= ASSIGNMENT =
Please filter the entries for the word "split" and copy every line that has it.

──────── RECORDS ────────

(** C30. Parsing the options of the daemon either returns, or ends it with
    status 0, EXIT_BAD_ARGUMENTS or EXIT_OUT_OF_MEMORY; nothing else can happen,
    whatever is on the command line.  When it returns, the number of jobs is
    between 1 and 200, or 0 where it is not given, the time a job may take is
    not negative, and the access list has one entry for each [--allow], the last
    one first, which is what its specification says. *)
Theorem parse_options_sane (l : list given) (d : dopts) :
  sane d →
  wp (distccd_parse_options l)
     (λ o d', match o with
              | Ok _ =>
                  (o_int d' arg_max_jobs = 0 ∨ 1 ≤ o_int d' arg_max_jobs ≤ 200)%Z ∧
                  (0 ≤ o_int d' dcc_job_lifetime)%Z ∧
                  ∃ es, Forall2 entry_of (allow_args l) es ∧ opt_allowed d' = reverse es ++ opt_allowed d
              | Exit c => c ∈ [0; EXIT_OUT_OF_MEMORY; EXIT_BAD_ARGUMENTS]%Z
              | Fail _ | Undef => False
              end) d.
Proof.
  intros Hs. eapply wp_mono; [by apply parse_options_wp|].
  intros [[]|?|?|] d' H; try done. by destruct H as [[? ?] ?].
Qed.
End Dopt.

(** ** Witnesses *)

(** Before the options. *)
Definition default_opts (mem : list bool) : dopts := Dopts default_int default_str [] mem.

Lemma default_sane mem : sane (default_opts mem).
Proof. split; simpl; [by left|lia]. Qed.

Definition ex_popt : Popt := {| popt_int := λ s, Some (atoi s) |}.

Lemma parse_options_sane_witness :
  ∃ d', distccd_parse_options (Cfg := usual_config) (RES := ex_resolver) (P := ex_popt) blank
          [Given "allow"%cs "10.0.0.0/8"%cs; Given "jobs"%cs "12"%cs; Given "wizard"%cs []] (default_opts []) =
        (Ok (), d') ∧
    (o_int d' arg_max_jobs = 0 ∨ 1 ≤ o_int d' arg_max_jobs ≤ 200)%Z ∧ o_int d' arg_max_jobs = 12%Z ∧
    length (opt_allowed d') = 1.
Proof.
  pose proof (parse_options_sane (Cfg := usual_config) (RES := ex_resolver) (P := ex_popt) blank
    [Given "allow"%cs "10.0.0.0/8"%cs; Given "jobs"%cs "12"%cs; Given "wizard"%cs []] (default_opts [])
    (default_sane [])) as H.
  unfold wp in H. eexists. split; [vm_compute; reflexivity|].
  split; [exact (proj1 H)|]. by split; vm_compute.
Defined.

────────

= REPLY TO THE EXERCISE =
Proof. split; simpl; [by left|lia]. Qed.
  unfold wp in H. eexists. split; [vm_compute; reflexivity|].
  split; [exact (proj1 H)|]. by split; vm_compute.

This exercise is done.